Segment Start: SUPPLIED RECORDS

Definition pthread_mutex_destroy (w : world) : Z := match Mutex (ev w) with Some _ => 16 | None => 0 end.

Definition CxPlatInternalEventUninitialize : M world unit :=
  w ← get;
  _ ← fre_assert (pthread_cond_destroy w =? 0);
  w ← get;
  fre_assert (pthread_mutex_destroy w =? 0).

(** ** Effects and returns do not interleave *)

Lemma event_run_app w ls ls' : run w (ls ++ ls') = run w ls ≫= fun w' => run w' ls'.
Proof.
  induction ls as [|l ls IH] in w |- *; [done|]. cbn [app run].
  destruct (step w l) as [w1|]; [|done]. apply IH.
Qed.

(** A step appends nothing or one entry; an effect comes from a thread that
    holds the mutex. *)
Lemma step_log w l w' :
  step w l = Some w' -> length (threads w') = length (threads w) /\ exists es, log w' = log w ++ es /\
    (length es <= 1)%nat /\
    (forall t e, es = [Effect t e] -> exists q q', threads w !! t = Some q /\ threads w' !! t = Some q' /\
       (holding q = true \/ Mutex (ev w) = None)).
Proof.
  destruct l as [t o|t|t|t]; cbn [step].
  - destruct (threads w !! t) as [[]|] eqn:Hp; try done. intros [= <-]. cbn. rewrite length_insert.
    split; [done|]. exists [Call t o]. split; [done|]. split; [cbn; lia|]. by intros.
  - destruct (threads w !! t) as [q|] eqn:Hp; [|done]. cbn.
    destruct (thread_step t q (ev w)) as [[[[e' bc] q'] es]|] eqn:Hs; [|done]. cbn. intros [= <-].
    assert ((length es <= 1)%nat /\ forall u e, es = [Effect u e] -> u = t /\ (holding q = true \/ Mutex (ev w) = None)) as [Hlen Heff].
    { destruct q as [| | | | | | | |[]|[]|[]|[]|[] []|[]|[] []]; cbn in Hs; crush_step; cbn;
        (split; [lia|]); intros u e [=]; subst; auto. }
    cbn [threads log]. rewrite length_moved. split; [done|]. exists es. split; [done|]. split; [done|].
    intros u e He. destruct (Heff u e He) as [-> Hh]. exists q, q'. split; [done|]. split; [|done].
    apply list_lookup_insert_eq. apply lookup_lt_Some in Hp. by destruct bc; rewrite ?length_map.
  - destruct (threads w !! t) as [[]|] eqn:Hp; try done. intros [= <-]. cbn. rewrite length_insert.
    split; [done|]. exists []. rewrite app_nil_r. split; [done|]. split; [cbn; lia|]. by intros.
  - destruct (threads w !! t) as [[]|] eqn:Hp; try done. destruct timed; [|done]. intros [= <-]. cbn.
    rewrite length_insert. split; [done|]. exists []. rewrite app_nil_r. split; [done|]. split; [cbn; lia|]. by intros.
Qed.

Lemma run_threads_length n mr b0 ls w :
  run (initial n mr b0) ls = Some w -> length (threads w) = n.
Proof.
  induction ls as [|l ls IH] using rev_ind in w |- *; [intros [= <-]; apply length_replicate|].
  rewrite event_run_app. destruct (run _ ls) as [w1|]; [|done]. cbn.
  destruct (step w1 l) as [w2|] eqn:Hs; [|done]. intros [= <-].
  destruct (step_log _ _ _ Hs) as [-> _]. by apply IH.
Qed.

(** When a call takes effect, no other thread is between effect and return. *)
Lemma effect_alone n mr b0 ls w xs t e ys :
  run (initial n mr b0) ls = Some w -> log w = xs ++ Effect t e :: ys ->
  (t < n)%nat /\ forall u r, u <> t -> (u < n)%nat -> phase_run u xs <> Some (Done r).
Proof.
  induction ls as [|l ls IH] using rev_ind in w, ys |- *; [intros [= <-] Hl; by destruct xs|].
  rewrite event_run_app. destruct (run _ ls) as [w1|] eqn:Hr; [|done]. cbn.
  destruct (step w1 l) as [w2|] eqn:Hs; [|done]. intros [= <-].
  destruct (step_log _ _ _ Hs) as (Hlen & es & -> & Hone & Heff).
  assert (xs = log w1 -> es = Effect t e :: ys ->
    (t < n)%nat /\ forall u r, u <> t -> (u < n)%nat -> phase_run u xs <> Some (Done r)) as Hnew.
  { intros -> ->. destruct ys; [|cbn in Hone; lia]. destruct (Heff t e eq_refl) as (q & q' & Hq & Hq' & Hh).
    pose proof (reachable_inv _ _ _ _ _ Hr) as I. pose proof (run_threads_length _ _ _ _ _ Hr) as Hn.
    split; [rewrite <- Hn; by eapply lookup_lt_Some|]. intros u r Hne Hu.
    destruct (lookup_lt_is_Some_2 (threads w1) u ltac:(lia)) as [qu Hqu].
    rewrite (inv_phase _ _ _ I _ _ Hqu). intros [= Hd].
    assert (holding qu = true) as Hhu by (by destruct qu).
    apply (inv_mutex _ _ _ I _ _ Hqu) in Hhu. destruct Hh as [Hh|Hh]; [|congruence].
    apply (inv_mutex _ _ _ I _ _ Hq) in Hh. congruence. }
  intros [(k & Hx & Hk)|(k & Hx & Hk)]%app_eq_inv.
  - destruct k as [|x k]; [rewrite app_nil_r in Hx; auto|]. injection Hk as <- ->. by eapply IH.
  - destruct k as [|x k]; [rewrite app_nil_r in Hx; auto|]. rewrite Hk in Hone. cbn in Hone.
    rewrite length_app in Hone. cbn in Hone. lia.
Qed.

(** A thread that is between effect and return stays there until it returns. *)
Lemma done_until_return u xs ys r ph :
  phase_run u xs = Some (Done r) -> phase_run u (xs ++ ys) = Some ph -> Return u r ∉ ys -> ph = Done r.
Proof.
  rewrite phase_run_app. intros -> Hr Hn. revert Hr. induction ys as [|y ys IH]; [by intros [= <-]|]. cbn [foldl].
  assert (phase_entry u (Some (Done r)) y = Some (Done r) \/ phase_entry u (Some (Done r)) y = None) as [->|Hnone].
  { destruct y as [t o|t e|t r']; cbn; destruct (Nat.eqb_spec t u) as [->|]; auto.
    destruct (eqb r' r) eqn:He; [|auto]. apply eqb_prop in He as ->. destruct Hn. set_solver. }
  - apply IH. set_solver.
  - rewrite Hnone. clear. by induction ys.
Qed.

Lemma phase_prefix u xs ys ph : phase_run u (xs ++ ys) = Some ph -> is_Some (phase_run u xs).
Proof.
  rewrite phase_run_app. destruct (phase_run u xs); [done|]. intros H. exfalso. induction ys; done.
Qed.

(** The call whose effect came first returns before the next effect. *)
Lemma returns_before_next n mr b0 ls w xs u e ys t e' zs :
  run (initial n mr b0) ls = Some w -> log w = xs ++ Effect u e :: ys ++ Effect t e' :: zs -> t <> u ->
  exists r, Return u r ∈ ys.
Proof.
  intros Hr Hl Hne.
  destruct (effect_alone _ _ _ _ _ _ _ _ _ Hr Hl) as [Hu _].
  assert (log w = (xs ++ Effect u e :: ys) ++ Effect t e' :: zs) as Hl2 by (by rewrite Hl, <- (assoc_L (++))).
  destruct (effect_alone _ _ _ _ _ _ _ _ _ Hr Hl2) as [_ Hno].
  pose proof (reachable_inv _ _ _ _ _ Hr) as I. pose proof (run_threads_length _ _ _ _ _ Hr) as Hn.
  destruct (lookup_lt_is_Some_2 (threads w) u ltac:(lia)) as [q Hq].
  pose proof (inv_phase _ _ _ I _ _ Hq) as Hph. rewrite Hl2 in Hph. apply phase_prefix in Hph as [ph Hph].
  assert (exists r, phase_run u (xs ++ [Effect u e]) = Some (Done r)) as [r Hd].
  { replace (xs ++ Effect u e :: ys) with ((xs ++ [Effect u e]) ++ ys) in Hph by (by rewrite <- (assoc_L (++))).
    apply phase_prefix in Hph as [ph' Hph']. revert Hph'. rewrite phase_run_app.
    destruct (phase_run u xs) as [[|o|]|]; cbn; rewrite ?Nat.eqb_refl; try done.
    destruct (fits o e) as [r|]; [|done]. cbn. by exists r. }
  exists r. destruct (decide (Return u r ∈ ys)) as [|Hnot]; [done|].
  assert (ph = Done r) as ->; [|by apply Hno in Hph].
  eapply done_until_return; [exact Hd| |exact Hnot]. by rewrite <- (assoc_L (++)).
Qed.

(** ** Handing an event over *)

Definition is_call (t : nat) (x : entry) : bool := match x with Call t' _ => Nat.eqb t' t | _ => false end.
Definition is_return (t : nat) (x : entry) : bool := match x with Return t' _ => Nat.eqb t' t | _ => false end.

Lemma count_snoc f xs x : count_entries f (xs ++ [x]) = (count_entries f xs + if f x then 1 else 0)%nat.
Proof. unfold count_entries. rewrite List.filter_app, length_app. cbn. by destruct (f x). Qed.

Lemma count_in f xs x : x ∈ xs -> f x = true -> (1 <= count_entries f xs)%nat.
Proof.
  unfold count_entries. intros Hx Hf. induction xs as [|y xs IH]; [by apply elem_of_nil in Hx|]. cbn.
  apply elem_of_cons in Hx as [<-|Hx]; [rewrite Hf; cbn; lia|]. specialize (IH Hx). destruct (f y); cbn; lia.
Qed.

Lemma count_none f xs : (forall x, x ∈ xs -> f x = false) -> count_entries f xs = O.
Proof.
  unfold count_entries. intros H. induction xs as [|y xs IH]; [done|]. cbn. rewrite H by apply list_elem_of_here.
  apply IH. intros x Hx. apply H. by apply list_elem_of_further.
Qed.

(** The log has a call of [t] and an effect of it that gives the result [r]. *)
Definition explained (t : nat) (xs : list entry) (r : bool) : Prop :=
  exists o e, Call t o ∈ xs /\ Effect t e ∈ xs /\ fits o e = Some r.

Definition called (t : nat) (xs : list entry) (e : effect) : Prop :=
  exists o r, Call t o ∈ xs /\ fits o e = Some r.

Lemma explained_app t xs ys r : explained t xs r -> explained t (xs ++ ys) r.
Proof. intros (o & e & ? & ? & ?). exists o, e. rewrite !elem_of_app. auto. Qed.

Lemma called_app t xs ys e : called t xs e -> called t (xs ++ ys) e.
Proof. intros (o & r & ? & ?). exists o, r. rewrite !elem_of_app. auto. Qed.

Lemma elem_of_snoc {A} (y x : A) xs : y ∈ xs ++ [x] <-> y ∈ xs \/ y = x.
Proof. by rewrite elem_of_app, list_elem_of_singleton. Qed.

(** What the log of one thread contains. *)
Record story (t : nat) (xs : list entry) (ph : phase) : Prop := {
  story_effect e : Effect t e ∈ xs -> called t xs e;
  story_return r : Return t r ∈ xs -> explained t xs r;
  story_count : count_entries (is_call t) xs =
    (count_entries (is_return t) xs + match ph with Free => 0 | _ => 1 end)%nat;
  story_phase : match ph with Free => True | Called o => Call t o ∈ xs | Done r => explained t xs r end
}.

Lemma story_snoc t xs x ph ph' :
  story t xs ph ->
  (forall e, x = Effect t e -> called t (xs ++ [x]) e) ->
  (forall r, x = Return t r -> explained t (xs ++ [x]) r) ->
  count_entries (is_call t) (xs ++ [x]) =
    (count_entries (is_return t) (xs ++ [x]) + match ph' with Free => 0 | _ => 1 end)%nat ->
  match ph' with Free => True | Called o => Call t o ∈ xs ++ [x] | Done r => explained t (xs ++ [x]) r end ->
  story t (xs ++ [x]) ph'.
Proof.
  intros [He Hr _ _] Hxe Hxr Hc Hp. split; [| |done|done].
  - intros e [Hin|Hx]%elem_of_snoc; [apply called_app; auto|auto].
  - intros r [Hin|Hx]%elem_of_snoc; [apply explained_app; auto|auto].
Qed.

Lemma phase_story t xs ph : phase_run t xs = Some ph -> story t xs ph.
Proof.
  induction xs as [|x xs IH] using rev_ind in ph |- *.
  { intros [= <-]. split; [by intros e ?%elem_of_nil|by intros r ?%elem_of_nil|done|done]. }
  rewrite phase_run_app. cbn [foldl]. destruct (phase_run t xs) as [ph0|]; [|done].
  specialize (IH ph0 eq_refl). pose proof (story_count _ _ _ IH) as Hc. pose proof (story_phase _ _ _ IH) as Hp.
  destruct x as [v o|v e|v r]; cbn; destruct (Nat.eqb_spec v t) as [->|Hne].
  2,4,6: intros [= <-]; eapply story_snoc; [done|congruence..| |];
    [rewrite !count_snoc, Hc; cbn; rewrite ?(proj2 (Nat.eqb_neq _ _) Hne); lia|
     destruct ph0; [done|by apply elem_of_snoc; left|by apply explained_app]].
  all: destruct ph0 as [|o0|r0]; try done.
  - intros [= <-]. eapply story_snoc; [done|congruence..| |by apply elem_of_snoc; right].
    rewrite !count_snoc, Hc. cbn. rewrite Nat.eqb_refl. lia.
  - destruct (fits o0 e) as [r|] eqn:Hf; [|done]. intros [= <-]. eapply story_snoc; [done| |congruence| |].
    + intros e' [= <-]. exists o0, r. rewrite elem_of_snoc. auto.
    + rewrite !count_snoc, Hc. cbn. lia.
    + exists o0, e. rewrite !elem_of_snoc. auto.
  - destruct (eqb r r0) eqn:Hb; [|done]. apply eqb_prop in Hb as ->. intros [= <-].
    eapply story_snoc; [done|congruence| | |done].
    + intros r [= <-]. by apply explained_app.
    + rewrite !count_snoc, Hc. cbn. rewrite Nat.eqb_refl. lia.
Qed.

Lemma spec_prefix auto b xs ys b' : spec_run auto b (xs ++ ys) = Some b' -> is_Some (spec_run auto b xs).
Proof.
  rewrite spec_run_app. destruct (spec_run auto b xs); [done|]. by rewrite spec_run_None.
Qed.

(** An event that is set and was not at first has been set by somebody. *)
Lemma set_before auto xs : spec_run auto false xs = Some true -> exists u, Effect u ESet ∈ xs.
Proof.
  induction xs as [|x xs IH] using rev_ind; [done|]. rewrite spec_run_app. cbn [foldl].
  destruct (spec_run auto false xs) as [b|] eqn:Hb; [|by destruct x].
  assert (b = true -> exists u, Effect u ESet ∈ xs ++ [x]) as Hold.
  { intros ->. destruct (IH eq_refl) as [u Hu]. exists u. by apply elem_of_snoc; left. }
  destruct x as [v o|v e|v r]; cbn; try (intros [= ->]; auto).
  destruct e as [| |[]]; cbn; try done.
  - intros _. exists v. by apply elem_of_snoc; right.
  - destruct b; [auto|done].
  - intros [= ->]. auto.
Qed.

(** A thread that has returned from all its calls is outside the event's code. *)
Lemma returned_idle auto b0 w v q :
  Inv auto b0 w -> threads w !! v = Some q ->
  (count_entries (is_call v) (log w) <= 1)%nat ->
  (count_entries (is_call v) (log w) = O \/ exists r, Return v r ∈ log w) -> q = Idle.
Proof.
  intros I Hq Hone Hret. pose proof (phase_story _ _ _ (inv_phase _ _ _ I _ _ Hq)) as St.
  pose proof (story_count _ _ _ St) as Hc.
  assert (phase_of q = Free) as Hf; [|by destruct q].
  destruct (phase_of q) eqn:Hph; [done|..];
    (destruct Hret as [H0|[r' Hr]]; [lia|]);
    pose proof (count_in (is_return v) _ _ Hr (Nat.eqb_refl v)); lia.
Qed.
(** An answer of [GetLogicalProcessorInformationEx] the code accepts. *)
Record plausible (g : GROUP_RELATIONSHIP) (gs : list PROCESSOR_GROUP_INFO) : Prop := {
  pl_active : ActiveGroupCount g = Z.of_nat (length gs);
  pl_max : ActiveGroupCount g <= MaximumGroupCount g < 2 ^ 16;
  pl_list : exists tl, GroupInfo g = gs ++ tl;
  pl_counts : counts_ok gs;
  pl_total : 0 < total gs <= UINT16_MAX
}.

Lemma active_groups_ok g gs s : plausible g gs -> active_groups g s = Ret gs s.
Proof.
  intros [Ha _ [tl Hl] _ _]. unfold active_groups. rewrite Ha, Hl, length_app.
  rewrite (proj2 (Z.leb_le _ _)) by lia. by rewrite Nat2Z.id, take_app_length.
Qed.

Lemma plausible_nonempty g gs : plausible g gs -> gs <> [].
Proof. intros [_ _ _ _ Ht] ->. cbn in Ht. lia. Qed.

Lemma dbg_assert_true s b : b = true -> CXPLAT_DBG_ASSERT DEBUG b s = Ret tt s.
Proof. intros ->. by unfold CXPLAT_DBG_ASSERT; destruct DEBUG. Qed.

(** The state the body of the initialization leaves: the three blocks. *)
Definition built (s : win) (g : GROUP_RELATIONSHIP) (gs : list PROCESSOR_GROUP_INFO) : win :=
  mkWin (Heap s) (AllocFailDenominator s) (AllocCounter s) (CxPlatPerfFreq s)
    (Some (S (allocs s), base DEBUG)) (Some (S (S (allocs s)), base DEBUG)) (total gs)
    (<[S (allocs s) := mkBlock (request DEBUG (total gs * 8)) (header DEBUG CXPLAT_POOL_PROC)
         (Some (base DEBUG, VProcs (map (fun p => locate (Z.of_nat p) 0 0 gs) (seq 0 (Z.to_nat (total gs))))))]>
     (<[S (S (allocs s)) := mkBlock (request DEBUG (ActiveGroupCount g * 16))
          (header DEBUG CXPLAT_POOL_PROC) (Some (base DEBUG, VGroups (map Some (table 0 gs))))]>
      (<[allocs s := mkBlock (request DEBUG info_length) (header DEBUG CXPLAT_POOL_TMP_ALLOC)
           (Some (base DEBUG, VInfo (Some g)))]> (blocks s))))
    (S (S (S (allocs s)))) (draws s).

(** The temporary block, once it is filled. *)
Definition informed (s : win) (g : GROUP_RELATIONSHIP) : win :=
  set_blocks (<[allocs s := mkBlock (request DEBUG info_length)
      (header DEBUG CXPLAT_POOL_TMP_ALLOC) (Some (base DEBUG, VInfo (Some g)))]> (blocks s))
    (set_allocs (S (allocs s)) s).

Lemma fits_info : info_length <> 0 -> fits info_length.
Proof. intros Hl. pose proof info_length_range as Hr. unfold is_u, fits, AllocOffset in *. lia. Qed.

Lemma fits_groups g gs : plausible g gs -> fits (ActiveGroupCount g * 16).
Proof.
  intros Hg. pose proof (pl_active _ _ Hg) as Ha. pose proof (pl_max _ _ Hg).
  assert (gs <> []) by (intros ->; pose proof (pl_total _ _ Hg) as Ht; cbn in Ht; lia).
  unfold fits, AllocOffset. destruct gs; [done|]. cbn in Ha. lia.
Qed.

Lemma fits_procs g gs : plausible g gs -> fits (total gs * 8).
Proof. intros Hg. pose proof (pl_total _ _ Hg). unfold fits, AllocOffset, UINT16_MAX in *. lia. Qed.

Lemma get_group_info_ok s g :
  ready s -> info = Some g -> info_length <> 0 ->
  HeapAlloc_ok (allocs s) (request DEBUG info_length) = true ->
  CxPlatGetProcessorGroupInfo DEBUG None s = Ret (S_OK, Some (allocs s, base DEBUG)) (informed s g).
Proof.
  intros Hr Hi Hl Hok. unfold CxPlatGetProcessorGroupInfo.
  rewrite (proj2 (Z.eqb_neq _ 0)) by done.
  erewrite bind_Ret by (apply (alloc_granted DEBUG); [apply Hr|apply Hr|by apply fits_info|done]).
  rewrite Hi. erewrite bind_Ret by (eapply write_view_ok; [apply lookup_insert_eq|by apply inside_base, fits_info]).
  unfold informed, granted, set_blocks, set_allocs. cbn. by rewrite insert_insert_eq.
Qed.

(** The first half: the group information is read and accepted. *)
Lemma body_first_half s g gs :
  ready s -> info = Some g -> info_length <> 0 ->
  HeapAlloc_ok (allocs s) (request DEBUG info_length) = true -> plausible g gs ->
  ProcessorInfoInit_body DEBUG s =
    build_tables DEBUG g gs (total gs) (Some (allocs s, base DEBUG)) (informed s g).
Proof.
  intros Hr Hi Hl Hok Hg. unfold ProcessorInfoInit_body.
  rewrite (bind_Ret _ _ _ _ _ (get_group_info_ok s g Hr Hi Hl Hok)).
  destruct (pl_total _ _ Hg) as [Ht0 Ht1]. unfold UINT16_MAX in Ht1.
  pose proof (pl_active _ _ Hg) as Ha. pose proof (pl_max _ _ Hg) as Hmax.
  pose proof (plausible_nonempty _ _ Hg) as Hne.
  assert (0 < ActiveGroupCount g) as Hpos by (destruct gs; [done|]; rewrite Ha; cbn; lia).
  change (CXPLAT_FAILED S_OK) with false. cbv iota.
  erewrite bind_Ret by (apply dbg_assert_true; by apply negb_true_iff, Z.eqb_neq).
  unfold deref. rewrite (bind_Ret _ _ _ _ _ (ret_app _ _)).
  erewrite (bind_Ret (read_info _)).
  2:{ unfold read_info. erewrite bind_Ret
        by (eapply read_view_ok; [apply lookup_insert_eq|by apply inside_base, fits_info]). done. }
  erewrite bind_Ret by (apply dbg_assert_true; by rewrite info_relationship).
  erewrite bind_Ret by (apply dbg_assert_true; apply negb_true_iff, Z.eqb_neq; lia).
  erewrite bind_Ret by (apply dbg_assert_true, Z.leb_le; lia).
  rewrite (proj2 (Z.eqb_neq _ 0)) by lia.
  erewrite bind_Ret by (by apply active_groups_ok).
  rewrite count_processors_total by (apply Hg || lia).
  erewrite bind_Ret by (apply dbg_assert_true, Z.ltb_lt; lia).
  erewrite bind_Ret by (apply dbg_assert_true, Z.leb_le; done).
  by rewrite (proj2 (Z.eqb_neq _ 0)), (proj2 (Z.ltb_ge UINT16_MAX _)) by (unfold UINT16_MAX; lia).
Qed.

Segment End: SUPPLIED RECORDS

_TASK_.
Keep both end lines and retype everything in the records above from the line containing "Lemma fits_groups g" through the line containing "ProcessorInfoInit_body DEBUG s", exactly, with nothing else.

_SOLUTION_.
Lemma fits_groups g gs : plausible g gs -> fits (ActiveGroupCount g * 16).
Proof.
  intros Hg. pose proof (pl_active _ _ Hg) as Ha. pose proof (pl_max _ _ Hg).
  assert (gs <> []) by (intros ->; pose proof (pl_total _ _ Hg) as Ht; cbn in Ht; lia).
  unfold fits, AllocOffset. destruct gs; [done|]. cbn in Ha. lia.
Qed.

Lemma fits_procs g gs : plausible g gs -> fits (total gs * 8).
Proof. intros Hg. pose proof (pl_total _ _ Hg). unfold fits, AllocOffset, UINT16_MAX in *. lia. Qed.

Lemma get_group_info_ok s g :
  ready s -> info = Some g -> info_length <> 0 ->
  HeapAlloc_ok (allocs s) (request DEBUG info_length) = true ->
  CxPlatGetProcessorGroupInfo DEBUG None s = Ret (S_OK, Some (allocs s, base DEBUG)) (informed s g).
Proof.
  intros Hr Hi Hl Hok. unfold CxPlatGetProcessorGroupInfo.
  rewrite (proj2 (Z.eqb_neq _ 0)) by done.
  erewrite bind_Ret by (apply (alloc_granted DEBUG); [apply Hr|apply Hr|by apply fits_info|done]).
  rewrite Hi. erewrite bind_Ret by (eapply write_view_ok; [apply lookup_insert_eq|by apply inside_base, fits_info]).
  unfold informed, granted, set_blocks, set_allocs. cbn. by rewrite insert_insert_eq.
Qed.

(** The first half: the group information is read and accepted. *)
Lemma body_first_half s g gs :
  ready s -> info = Some g -> info_length <> 0 ->
  HeapAlloc_ok (allocs s) (request DEBUG info_length) = true -> plausible g gs ->
  ProcessorInfoInit_body DEBUG s =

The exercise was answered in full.